SINGAPORE - An industrial gas supply firm and its chief executive officer failed to take necessary measures to ensure workplace safety, leading to a fatal blast that killed a chemist in 2015.
New mother Lim Siaw Chian, 30, was killed and at least seven others were injured after a explosion at Leeden National Oxygen's Specialty Gas Centre Quality Control Laboratory in Tanjong Kling Road near Pioneer Road on Oct 12 that year.
Ms Lim had returned to work from maternity leave a week before the tragedy. The former Malaysian had received Singapore citizenship just a month before she died.
She left behind a daughter who was six months old at the time.
Leeden National Oxygen, which sent a representative to court, and its CEO Steven Tham Weng Cheong, now 69, each pleaded guilty on Tuesday (Dec 1) to an offence under the Workplace Safety and Health Act.
Among other things, they had failed to take measures to ensure that unsafe modified regulatory valve assemblies were not used when testing combustible gases.
They had also failed to ensure that there was a system in place for the accurate tracking of gas cylinders.
On Tuesday, Ministry of Manpower prosecutor Erdiana Hazlina said that Ms Lim was carrying out gas analysis on a cylinder shortly before the explosion occurred.
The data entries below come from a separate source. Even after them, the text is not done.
(** The same with the effect read off the call. *)
Ltac bal_call :=
  lazymatch goal with
  | |- bal _ (low (VOP_INCREF _)) _ => eapply bal_incref; intros; reflexivity
  | |- bal _ (low (VOP_DECREF _)) _ => eapply bal_decref; intros; reflexivity
  | |- bal _ (low (VOP_LOOKPARENT _ _ _)) _ => eapply bal_lookparent_op; [accounts|intros; reflexivity]
  | |- bal _ (low (VOP_LOOKUP _ _)) _ => eapply bal_got; [left; accounts|intros; reflexivity]
  | |- bal _ (low (VOP_CREAT _ _ _)) _ => eapply bal_got; [left; accounts|intros; reflexivity]
  | |- bal _ (low (FSOP_GETROOT _)) _ => eapply bal_got; [right; apply void_getroot|intros; reflexivity]
  | |- bal _ (low _) _ => eapply bal_lift; [first [left; accounts | right; first [apply void_acquire | apply void_release | apply void_getvolname | apply void_vn_fs | apply void_incopen | apply void_decopen]]|intros; reflexivity]
  | |- bal _ (mret _) _ => eapply bal_ret; intros; reflexivity
  | |- bal _ (fail _) _ => eapply bal_fail; accounts
  | |- bal _ (gets _) _ => eapply bal_gets; intros; reflexivity
  | |- bal _ (kassert _) _ => eapply bal_assert; intros; reflexivity
  | |- bal _ (getdev _) _ => eapply bal_getdev; intros; reflexivity
  | |- bal _ numdevs _ => eapply bal_numdevs; intros; reflexivity
  | |- bal _ (get_kd _) _ => eapply bal_get_kd; intros; reflexivity
  end.

(** The next call of a sequence. *)
Ltac bal_next := eapply bal_bind; [bal_call|intros ?; cbn beta].

Section discipline.
Context {W : Type} `{!FileSystems W, !VoidOps W}.

Abbreviation LW := (W * list event)%type.

(** The effect of a computation that returns a vnode, or an error and a vnode. *)
Definition res_ref {E} (r : E + Z) : Z -> Z := match r with inl _ => fun _ => 0 | inr v => one v end.

Lemma bal_acquire d k : (forall a v, v <> 0 -> k a v = 0) -> bal d (acquire_devs (W := LW)) k.
Proof. intros Hk. unfold acquire_devs. bal_next. apply bal_lift; [right; apply void_acquire|intros; rewrite Hk by done; lia]. Qed.
Lemma bal_release d k : (forall a v, v <> 0 -> k a v = 0) -> bal d (release_devs (W := LW)) k.
Proof. intros Hk. unfold release_devs. bal_next. apply bal_lift; [right; apply void_release|intros; rewrite Hk by done; lia]. Qed.
Lemma bal_acquire_boot d k : (forall a v, v <> 0 -> k a v = 0) -> bal d (acquire_boot (W := LW)) k.
Proof. intros Hk. unfold acquire_boot. bal_next. apply bal_lift; [right; apply void_acquire|intros; rewrite Hk by done; lia]. Qed.
Lemma bal_release_boot d k : (forall a v, v <> 0 -> k a v = 0) -> bal d (release_boot (W := LW)) k.
Proof. intros Hk. unfold release_boot. bal_next. apply bal_lift; [right; apply void_release|intros; rewrite Hk by done; lia]. Qed.

(** The result of [attempt] handed on. *)
Lemma bal_result {A} d (r : errno + A) k :
  (forall v, v <> 0 -> match r with inl _ => d v = 0 | inr a => k a v = 0 end) ->
  bal d (match r with inl e => fail e | inr a => mret a end : M (vfs LW) A) k.
Proof. intros H. destruct r; [by apply bal_fail|by apply bal_ret]. Qed.

Lemma bal_getroot_at d devname p :
  bal d (getroot_at (W := LW) devname p) (fun r => match r with Some (inr v) => one v | _ => fun _ => 0 end).
Proof.
  unfold getroot_at. bal_next.
  eapply (bal_bind _ _ _ (fun r => match r with Some (inr v) => one v | _ => fun _ => 0 end)).
  - apply bal_if; [bal_next; apply bal_if; [bal_next; bal_prim|bal_prim]|apply bal_if; bal_prim].
  - intros [[e|v]|]; cbn beta iota; [bal_prim|bal_prim|]. apply bal_if; [do 4 bal_next; bal_prim|].
    apply bal_if; [do 2 bal_next; bal_prim|bal_prim].
Qed.

Lemma bal_getroot_loop d n i devname : bal d (getroot_loop (W := LW) n i devname) res_ref.
Proof.
  revert i. induction n as [|n IH]; intros i; cbn [getroot_loop]; [by apply bal_ret|]. bal_next.
  eapply bal_bind; [apply bal_getroot_at|]. intros [[e|v]|]; cbn beta iota; [apply bal_ret; unfold res_ref; accounts..|].
  intros s. specialize (IH (i + 1) s). destruct (getroot_loop _ _ _ s); try done; intros v Hv; rewrite IH by done; lia.
Qed.

Lemma bal_ext {A} d d' (m : M (vfs LW) A) k k' :
  bal d m k -> (forall v, v <> 0 -> d v = d' v) -> (forall a v, v <> 0 -> k a v = k' a v) -> bal d' m k'.
Proof.
  intros H Hd Hk s. specialize (H s). destruct (m s); try done; intros v Hv; rewrite H by done; [rewrite Hk|rewrite Hd]; done.
Qed.

Lemma bal_getroot name : bal (fun _ => 0) (vfs_getroot (W := LW) name) one.
Proof.
  unfold vfs_getroot. eapply bal_bind; [eapply bal_acquire; intros; reflexivity|intros ?; cbn beta]. bal_next.
  eapply bal_bind; [apply bal_getroot_loop|intros r]. eapply bal_bind; [eapply bal_release; intros; reflexivity|intros ?; cbn beta].
  apply bal_result. unfold res_ref. intros v Hv. destruct r; cbn beta iota; lia.
Qed.

Lemma bal_getcurdir : bal (fun _ => 0) (vfs_getcurdir (W := LW)) one.
Proof. unfold vfs_getcurdir. bal_next. apply bal_if; [bal_next; bal_prim|bal_prim]. Qed.

Lemma bal_getdevice path : bal (fun _ => 0) (getdevice (W := LW) path) (fun r => one r.2).
Proof.
  intros s. rewrite getdevice_parse. revert s. change (bal (fun _ => 0) (v ← start_vnode (W := LW) (parse path).1; mret ((parse path).2, v)) (fun r => one r.2)).
  eapply (bal_bind _ _ _ one); [|intros v; apply bal_ret; cbn [snd]; accounts].
  destruct (parse path).1; cbn [start_vnode].
  - apply bal_getcurdir.
  - apply bal_getroot.
  - eapply bal_bind; [eapply bal_acquire_boot; intros; reflexivity|intros ?; cbn beta]. bal_next. apply bal_if.
    + eapply bal_bind; [eapply bal_release_boot; intros; reflexivity|intros ?; cbn beta]. bal_prim.
    + bal_next. eapply bal_bind; [eapply bal_release_boot; intros; reflexivity|intros ?; cbn beta]. bal_prim.
  - eapply bal_bind; [apply bal_getcurdir|intros vn; cbn beta]. do 4 bal_next. bal_prim.
Qed.

Lemma bal_lookup path : bal (fun _ => 0) (vfs_lookup (W := LW) path) one.
Proof.
  unfold vfs_lookup. eapply bal_bind; [apply bal_getdevice|]. intros [p v]; cbn beta iota. apply bal_if; [apply bal_ret; cbn [snd]; accounts|].
  eapply bal_bind; [apply (bal_attempt _ _ one); bal_prim|intros r]. bal_next.
  apply bal_result. intros x Hx. destruct r; cbn [snd]; cbn beta iota; lia.
Qed.

Lemma bal_lookparent path n : bal (fun _ => 0) (vfs_lookparent (W := LW) path n) (fun r => one r.1).
Proof.
  unfold vfs_lookparent. eapply bal_bind; [apply bal_getdevice|]. intros [p v]; cbn beta iota.
  eapply bal_bind; [apply (bal_attempt _ _ (fun r => one r.1)); apply bal_if; bal_prim|intros r]. bal_next.
  apply bal_result. intros x Hx. destruct r; cbn [snd]; cbn beta iota; lia.
Qed.

Lemma bal_in_parent path (m : Z -> str -> M W unit) :
  bal (fun _ => 0) (in_parent (W := LW) path (fun d n => lift (m d n))) (fun _ _ => 0).
Proof.
  unfold in_parent. eapply bal_bind; [apply bal_lookparent|]. intros [dir name]; cbn beta iota.
  eapply bal_bind; [apply (bal_attempt _ _ (fun _ _ => 0)); bal_prim|intros r]. bal_next.
  destruct r as [e|[]]; cbn beta iota; [apply bal_fail|apply bal_ret]; cbn [fst]; accounts.
Qed.

Lemma bal_open path flags : bal (fun _ => 0) (vfs_open (W := LW) path flags) one.
Proof.
  unfold vfs_open. destruct (open_mode flags) as [cw|]; [|bal_prim].
  eapply (bal_bind _ _ _ one).
  { unfold open_vnode. apply bal_if; [|apply bal_lookup]. eapply bal_bind; [apply bal_lookparent|]. intros [dir name]; cbn beta iota.
    eapply bal_bind; [apply (bal_attempt _ _ one); bal_prim|intros r]. bal_next.
    apply bal_result. intros x Hx. destruct r; cbn [fst]; cbn beta iota; lia. }
  intros vn; cbn beta. bal_next. eapply bal_bind; [apply (bal_attempt _ _ (fun _ _ => 0)); bal_prim|intros r].
  destruct r as [e|[]]; cbn beta iota; [bal_next; bal_prim|]. bal_next. apply bal_if; [|bal_prim].
  eapply bal_bind; [apply (bal_attempt _ _ (fun _ _ => 0)); destruct cw; bal_prim|intros r].
  destruct r as [e|[]]; cbn beta iota; [|bal_prim]. do 2 bal_next. bal_prim.
Qed.

Lemma bal_close v : bal (fun _ => 0) (vfs_close (W := LW) v) (fun _ x => - one v x).
Proof. unfold vfs_close. bal_next. bal_prim. Qed.

Lemma bal_drop_both d v1 v2 r k :
  (forall x, x <> 0 -> d x = - one v1 x - one v2 x) -> (forall a x, x <> 0 -> k a x = - one v1 x - one v2 x) ->
  bal d (drop_both (W := LW) v1 v2 r) k.
Proof.
  intros Hd Hk. unfold drop_both. do 2 bal_next. destruct r as [e|[]]; cbn beta iota; [apply bal_fail|apply bal_ret]; intros x Hx;
    [rewrite Hd by done|rewrite Hk by done]; lia.
Qed.

Lemma bal_same_fs d v1 v2 k : (forall a x, x <> 0 -> k a x = 0) -> bal d (same_fs (W := LW) v1 v2) k.
Proof. intros Hk. unfold same_fs. do 2 bal_next. apply bal_ret. intros x Hx. rewrite Hk by done. lia. Qed.

Lemma bal_rename p q : bal (fun _ => 0) (vfs_rename (W := LW) p q) (fun _ _ => 0).
Proof.
  unfold vfs_rename. eapply bal_bind; [apply bal_lookparent|]. intros [d1 n1]; cbn beta iota.
  eapply bal_bind; [apply bal_attempt, bal_lookparent|]. intros [e|[d2 n2]]; cbn beta iota; cbn [fst]; [bal_next; bal_prim|].
  eapply bal_bind; [eapply bal_same_fs; intros; reflexivity|intros same; cbn beta]. destruct same.
  - eapply bal_bind; [apply (bal_attempt _ _ (fun _ _ => 0)); bal_prim|intros r].
    apply bal_drop_both; intros; destruct r; cbn beta iota; lia.
  - apply bal_drop_both; accounts.
Qed.

Lemma bal_link p q : bal (fun _ => 0) (vfs_link (W := LW) p q) (fun _ _ => 0).
Proof.
  unfold vfs_link. eapply bal_bind; [apply bal_lookup|]. intros f; cbn beta iota.
  eapply bal_bind; [apply bal_attempt, bal_lookparent|]. intros [e|[d2 n2]]; cbn beta iota; cbn [fst]; [bal_next; bal_prim|].
  eapply bal_bind; [eapply bal_same_fs; intros; reflexivity|intros same; cbn beta]. destruct same.
  - eapply bal_bind; [apply (bal_attempt _ _ (fun _ _ => 0)); bal_prim|intros r].
    apply bal_drop_both; intros; destruct r; cbn beta iota; lia.
  - apply bal_drop_both; accounts.
Qed.

(** A vnode that is given up when it is one. *)
Lemma bal_drop d v k : (forall a x, x <> 0 -> k a x = - one v x) -> bal d (if decide (v <> 0) then low (W := LW) (VOP_DECREF v) else mret tt) k.
Proof.
  intros Hk. destruct (decide (v <> 0)) as [D|D]; [by apply bal_decref|]. assert (v = 0) as -> by lia.
  apply bal_ret. intros x Hx. rewrite Hk by done. rewrite one_zero by done. lia.
Qed.

Lemma bal_setcurdir dir : bal (fun _ => 0) (vfs_setcurdir (W := LW) dir) (fun _ _ => 0).
Proof.
  unfold vfs_setcurdir. eapply bal_bind; [bal_call|intros vtype; cbn beta]. destruct (S_ISDIR vtype); [|bal_prim]. bal_next.
  apply bal_swap_cwd. intros old. apply bal_drop. accounts.
Qed.

Lemma bal_clearcurdir : bal (fun _ => 0) (vfs_clearcurdir (W := LW)) (fun _ _ => 0).
Proof. apply bal_swap_cwd. intros old. apply bal_drop. accounts. Qed.

Lemma bal_change_bootfs d v k :
  (forall a x, x <> 0 -> k a x = - one v x) -> bal d (change_bootfs (W := LW) v) k.
Proof.
  intros Hk. unfold change_bootfs. eapply bal_bind; [eapply bal_acquire_boot; intros; reflexivity|intros ?; cbn beta].
  apply bal_swap_bootfs. intros old. eapply bal_bind; [eapply bal_release_boot; intros; reflexivity|intros ?; cbn beta].
  apply bal_drop. intros b x Hx. rewrite Hk by done. lia.
Qed.

Lemma bal_chdir path : bal (fun _ => 0) (vfs_chdir (W := LW) path) (fun _ _ => 0).
Proof.
  unfold vfs_chdir. eapply bal_bind; [apply bal_lookup|intros vn; cbn beta].
  eapply bal_bind; [apply bal_attempt, bal_setcurdir|intros r]. bal_next.
  apply bal_result. intros x Hx. destruct r; cbn beta iota; lia.
Qed.

Lemma bal_setbootfs name : bal (fun _ => 0) (vfs_setbootfs (W := LW) name) (fun _ _ => 0).
Proof.
  unfold vfs_setbootfs. eapply (bal_bind _ _ _ (fun _ _ => 0)).
  { destruct (strchr _ _); [apply bal_if; bal_prim|bal_prim]. }
  intros t; cbn beta. eapply bal_bind; [eapply bal_ext; [apply bal_chdir|accounts|intros; reflexivity]|intros ?; cbn beta].
  eapply bal_bind; [eapply bal_ext; [apply bal_getcurdir|accounts|intros; reflexivity]|intros v; cbn beta].
  apply bal_change_bootfs. accounts.
Qed.

(** ** The table of devices *)

Lemma bal_put_kd d p kd k : (forall a v, v <> 0 -> k a v = 0) -> bal d (put_kd (W := LW) p kd) k.
Proof. intros Hk s v Hv. rewrite Hk by done. unfold held. cbn. lia. Qed.

(** The sequence of two calls that get nothing. *)
Lemma bal_seq {A B} (m : M (vfs LW) A) (f : A -> M (vfs LW) B) :
  bal (fun _ => 0) m (fun _ _ => 0) -> (forall a, bal (fun _ => 0) (f a) (fun _ _ => 0)) -> bal (fun _ => 0) (m ≫= f) (fun _ _ => 0).
Proof. intros Hm Hf. eapply bal_bind; [exact Hm|intros a; exact (Hf a)]. Qed.

Lemma bal_locked {A} (m : M (vfs LW) A) : bal (fun _ => 0) m (fun _ _ => 0) -> bal (fun _ => 0) (locked m) (fun _ _ => 0).
Proof.
  intros Hm. unfold locked. eapply bal_bind; [eapply bal_acquire; intros; reflexivity|intros ?; cbn beta].
  eapply (bal_bind _ _ _ (fun _ _ => 0)); [eapply bal_ext; [apply bal_attempt, Hm|accounts|intros [] **; cbn beta iota; lia]|intros r; cbn beta].
  eapply bal_bind; [eapply bal_release; intros; reflexivity|intros ?; cbn beta]. apply bal_result. intros v Hv. destruct r; lia.
Qed.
Ms Lim was last seen touching a regulatory valve assembly (RVA) connected to a cylinder, the court heard.
Ms Erdiana added: "The said RVA was found to have been modified with an unqualified welded joint. The failure of the welded joint... was found to have pre-existed but was not prudently checked before usage prior to the incident.
"The failure at the unqualified welded joint... resulted in a leak of flammable methane-oxygen-nitrogen mix from the RVA during the testing of the cylinder."
The court heard that the leaking gas mixture could have been ignited by the frictional heat generated due to the escaping gas mixture.
An explosion occurred and the ensuing blaze engulfed the ground-floor laboratory. Officers from the Singapore Civil Defence Force were then deployed to the scene.
Ms Lim's charred remains were later found on six occasions over a two-month period. They were identified using her daughter's DNA.


In 2016, then State Coroner Marvin Bay found that Ms Lim died of blast injuries. He also found her death to be an industrial misadventure.
On Tuesday, Ms Erdiana urged the court to sentence Leeden National Oxygen to a fine of $380,000. She also pressed for Tham to be fined $50,000.
Both offenders are expected to be sentenced on Jan 12 next year.
For committing the offence under the Act, a company can be fined up to $500,000 while a person can be jailed for up to two years and fined up to $200,000.